Kids Learning Coding Just Wanna Have Fun

Kids Learning Coding Just Wanna Have Fun

Categorized under: coding education for kids

It goes without saying that kids enjoy having fun. Kids constantly gravitate towards having fun regardless of the environment that they are in. In fact, one could argue that the best part about being a kid is the ability to have fun without having to worry about the responsibilities that adults consider on a daily basis. However, here’s where we have a challenge. Parents wants to see their kids building the next generation mobile application or website. And their kids just want to play Fortnite.

While there is nothing wrong with the sky being the limit for what you want for your child, the reality is that kids need to first enjoy coding and learning to build with technology. Once there is the sufficient realization that they can have fun with it, they are able to move along the continuum to write programs that would be considered valuable in the marketplace.

When educating kids on coding and learning to build with technology, it is essential that we strike the right balance. It is never a surprise to us when a kid comes to Digital Adventures saying that they want to build one of their favorite video games. It is equally unsurprising when they want to learn how mod Minecraft or reconfigure Roblox. This desire is a natural progression from kids playing video games that they have enjoyed.

To help facilitate this curiosity, we focus on teaching kids the fundamentals of coding & building with technology in the context of making a simple video game in Scratch or modifying lines of Java in Minecraft or typing lines of Lua in Roblox. These peeks behind the curtain of how to build with technology are both gratifying and motivating. Once a student learns that they can create their own blocks in Minecraft, their mind natural begins to wonder what else is possible with the platform. When a student learns that they can make their character run really fast in Roblox, they think what else can I do if I learn more about the programming language Lua.

When students have done enough of these projects with tangible outcomes over a sufficient period of time, they are able to begin building increasingly complicated projects on their own. But, instead of them jumping to creating their own program from scratch, it is much better for them to build a small portion within a larger sandbox. And as they gain confidence in their capabilities, they are then ready to try their hand at making their own mobile application or website. 

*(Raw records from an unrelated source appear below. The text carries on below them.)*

(** The history fields of each entry of the non-Java profiler come from
    its counted occurrences, the admitted events at its PC with its
    opcode: the entry made for the first of them, then for each later one,
    in trace order, a stride if it is a load or a store, else a taken bit
    if it is a taken branch, else nothing. *)
Theorem imem_history_of_occurrences (config : STFImemConfig) (rv : bool)
    (insts : list STFInst) :
  let s := run IMem config insts (with_rv64 rv IMemMapVec_init) in
  exists m,
    imem_mapvec_ s = [m]
    /\ forall key d, m !! key = Some d ->
         exists e later,
           List.filter (counts_event config key (getOpcode d)) insts
           = e :: later
           /\ history d
              = history (fold_left (fun d e => history_step e d) later
                           (IMem_new_entry false e)).
Proof.
  cbn zeta. induction insts as [|inst insts IH] using rev_ind.
  - exists ∅. split; [done|]. intros key d Hd. by rewrite lookup_empty in Hd.
  - destruct IH as (m & HT & Hhist).
    rewrite run_snoc.
    destruct (IMem_branch_inv_run config rv insts)
      as (m0 & Hm0 & Hitv & _ & Habs).
    set (s := run IMem config insts (with_rv64 rv IMemMapVec_init)) in *.
    rewrite HT in Hm0. inversion Hm0; subst m0. clear Hm0.
    unfold loop_body. destruct (report_invalid_tables inst s)
      as (Ht & Hi & Hc).
    set (s1 := report_invalid inst s) in *.
    assert (forall key d, m !! key = Some d ->
              counts_event config key (getOpcode d) inst = false ->
              exists e later,
                List.filter (counts_event config key (getOpcode d))
                  (insts ++ [inst]) = e :: later
                /\ history d
                   = history (fold_left (fun d e => history_step e d) later
                                (IMem_new_entry false e))) as Hkeep.
    { intros key d Hd Hev. destruct (Hhist key d Hd) as (e & later & Hf & Hh).
      exists e, later. split; [|done].
      by rewrite counts_event_filter_snoc, Hev, app_nil_r. }
    destruct (admitted config inst) eqn:Hadm.
    + unfold count. cbn zeta.
      change (imem_mapvec_ (with_inst_count ?n ?x)) with (imem_mapvec_ x).
      simpl count_impl.
      assert (find_at (itv_ s1) (pc inst) s1 = m !! pc inst) as Hfind.
      { unfold find_at, table_at. by rewrite Ht, Hi, Hitv, HT. }
      assert (forall key d, key <> pc inst -> m !! key = Some d ->
                counts_event config key (getOpcode d) inst = false) as Hne.
      { intros key d Hk _. unfold counts_event.
        rewrite (proj2 (Z.eqb_neq (pc inst) key)) by done.
        by rewrite andb_false_r. }
      destruct (m !! pc inst) as [d|] eqn:Hd.
      * destruct (opcodeMatch d (opcode inst)) eqn:Hop.
        -- destruct (IMem_count_impl_found config inst s1 d Hfind Hop)
             as (d' & HT' & Hh' & Ho').
           rewrite HT', Ht, Hi, Hitv, HT. simpl.
           eexists. split; [done|]. intros key x Hx.
           destruct (decide (key = pc inst)) as [->|Hk].
           ++ rewrite lookup_insert_eq in Hx. inversion Hx; subst x.
              destruct (Hhist _ _ Hd) as (e & later & Hf & Hh).
              exists e, (later ++ [inst]). split.
              ** rewrite Ho', counts_event_filter_snoc, Hf.
                 unfold counts_event. rewrite Hadm, Z.eqb_refl.
                 unfold opcodeMatch, getOpcode in *. simpl.
                 by rewrite (proj2 (Z.eqb_eq _ _))
                   by (symmetry; by apply Z.eqb_eq).
              ** rewrite fold_left_app. simpl. rewrite Hh'.
                 by apply history_step_proper.
           ++ rewrite lookup_insert_ne in Hx by done.
              apply Hkeep; [done|]. by apply Hne.
        -- unfold IMem_count_impl. rewrite Hfind, Hop. simpl.
           rewrite Ht, HT. exists m. split; [done|]. intros key x Hx.
           apply Hkeep; [done|].
           destruct (decide (key = pc inst)) as [->|Hk]; [|by apply Hne].
           assert (x = d) as -> by congruence.
           unfold counts_event. unfold opcodeMatch, getOpcode in *.
           rewrite (Z.eqb_sym (opcode inst)), Hop. by rewrite andb_false_r.
      * rewrite (IMem_count_impl_new config inst s1 Hfind).
        unfold insert_at. simpl. rewrite Hi, Hitv, Ht, HT. simpl.
        unfold map_insert. rewrite Hd.
        eexists. split; [done|]. intros key x Hx.
        destruct (decide (key = pc inst)) as [->|Hk].
        -- rewrite lookup_insert_eq in Hx. inversion Hx; subst x.
           exists inst, []. split.
           ++ rewrite counts_event_filter_snoc.
              assert (List.filter
                        (counts_event config (pc inst)
                           (getOpcode
                              (IMem_new_entry
                                 (inst_count_ s1 <? warmup_count config) inst)))
                        insts = []) as ->.
              { apply counts_event_filter_nil. by apply Habs. }
              simpl. unfold counts_event. rewrite Hadm, Z.eqb_refl. simpl.
              assert (getOpcode
                        (IMem_new_entry
                           (inst_count_ s1 <? warmup_count config) inst)
                      = opcode inst) as ->.
              { unfold IMem_new_entry, createIMem_addr, createIMem_branch,
                  createIMem_, IMemData_mem, IMemData_branch, IMemData_plain,
                  IMemData_new.
                by destruct (isLoad inst || isStore inst);
                  [|destruct (isTakenBranch inst)]. }
              by rewrite Z.eqb_refl.
           ++ simpl. apply history_new_entry.
        -- rewrite lookup_insert_ne in Hx by done.
           apply Hkeep; [done|]. by apply Hne.
    + exists m. split; [by rewrite Ht|]. intros key d Hd.
      apply Hkeep; [done|]. unfold counts_event. by rewrite Hadm.
Qed.

(** * The theorems about runs at sample traces *)

(** The count sum at a trace of the Java variant with two opcodes at one
    PC. *)
Lemma processTrace_counts_add_up_witness :
  let config := default_config true in
  let insts := [plain_inst 1 256 19; plain_inst 2 256 51;
                plain_inst 3 260 19] in
  let s := processTrace_ JavaIMem config false insts IMemMapVec_init in
  total_count s + two_opcodes_warnings s = inst_count_ s
  /\ (JavaIMem = JavaIMem -> total_count s = inst_count_ s).
Proof.
  intros config insts.
  apply (processTrace_counts_add_up JavaIMem config false insts).
  vm_compute. reflexivity.
Defined.

(** [keep_count] at 2 on a trace of three admitted events. *)
Lemma processTrace_keep_count_witness :
  let config :=
    mkSTFImemConfig false 0 0 0 2 false (2 ^ 64 - 1) 0 false false false
      false in
  let insts := [plain_inst 1 256 19; plain_inst 2 260 51;
                plain_inst 3 264 19] in
  inst_count_ (processTrace_ IMem config false insts IMemMapVec_init)
  = Z.min (admitted_count config insts) (Z.max 1 (keep_count config)).
Proof.
  intros config insts.
  apply (processTrace_keep_count IMem config false insts).
  vm_compute. reflexivity.
Defined.

(** The counts of the entries after a loop body run twice and an event
    with another opcode. *)
Lemma run_entry_counts_witness :
  let config := default_config false in
  let insts := [plain_inst 1 256 19; plain_inst 2 260 51;
                plain_inst 3 256 19; plain_inst 4 260 51;
                plain_inst 5 256 99] in
  let s := run IMem config insts (with_rv64 false IMemMapVec_init) in
  Forall (map_Forall (fun key d =>
            getCount d = occurrences config key (getOpcode d) insts
            /\ 0 < getCount d))
    (imem_mapvec_ s).
Proof.
  intros config insts.
  apply (run_entry_counts IMem config false insts).
  vm_compute. reflexivity.
Defined.

(** Two opcodes at one PC in the Java variant. *)
Lemma java_one_entry_per_opcode_witness :
  let config := default_config false in
  let insts := [plain_inst 1 256 19; plain_inst 2 256 51;
                plain_inst 3 256 19] in
  let T := imem_mapvec_
             (run JavaIMem config insts (with_rv64 false IMemMapVec_init)) in
  (forall key opc,
     has_pair T key opc <-> 0 < occurrences config key opc insts)
  /\ (forall i j key di dj,
        entry_at T i key di -> entry_at T j key dj ->
        getOpcode di = getOpcode dj -> i = j).
Proof.
  intros config insts.
  apply (java_one_entry_per_opcode config false insts).
  vm_compute. reflexivity.
Defined.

Through this entire process they have gained insight into problem solving at the foundational level. In essence, they understand that computers can be used to solve problems. And the applications of this extend beyond creating a mobile application or website. This can be used to program robotics. This can be used to design 3D models. This can be used to create animations. In fact, the sky is the limit from a technology invention and innovation perspective.

On the other hand, if a potential student immediately jumps to designing a mobile application or website, it is very likely that the learning curve is much too steep. In this scenario, it becomes quite likely that a kid will believe that technology is too difficult or they don’t have the natural capability to become a great builder of technology. This is an unfortunate outcome as there are lots of different on ramps in learning to code and build with technology. However, there is a better way. If we enable students to patiently develop their capabilities while having fun building and then playing their favorite games, then we give them the greatest gift - the ability to understand how to build with the most long term foundational trend (technology) of their lifetimes works. 

Let’s all be more patient and less outcome focused during their developmental years so that we have the opportunity to see what they are truly capable of once there is alignment between their interest and capabilities.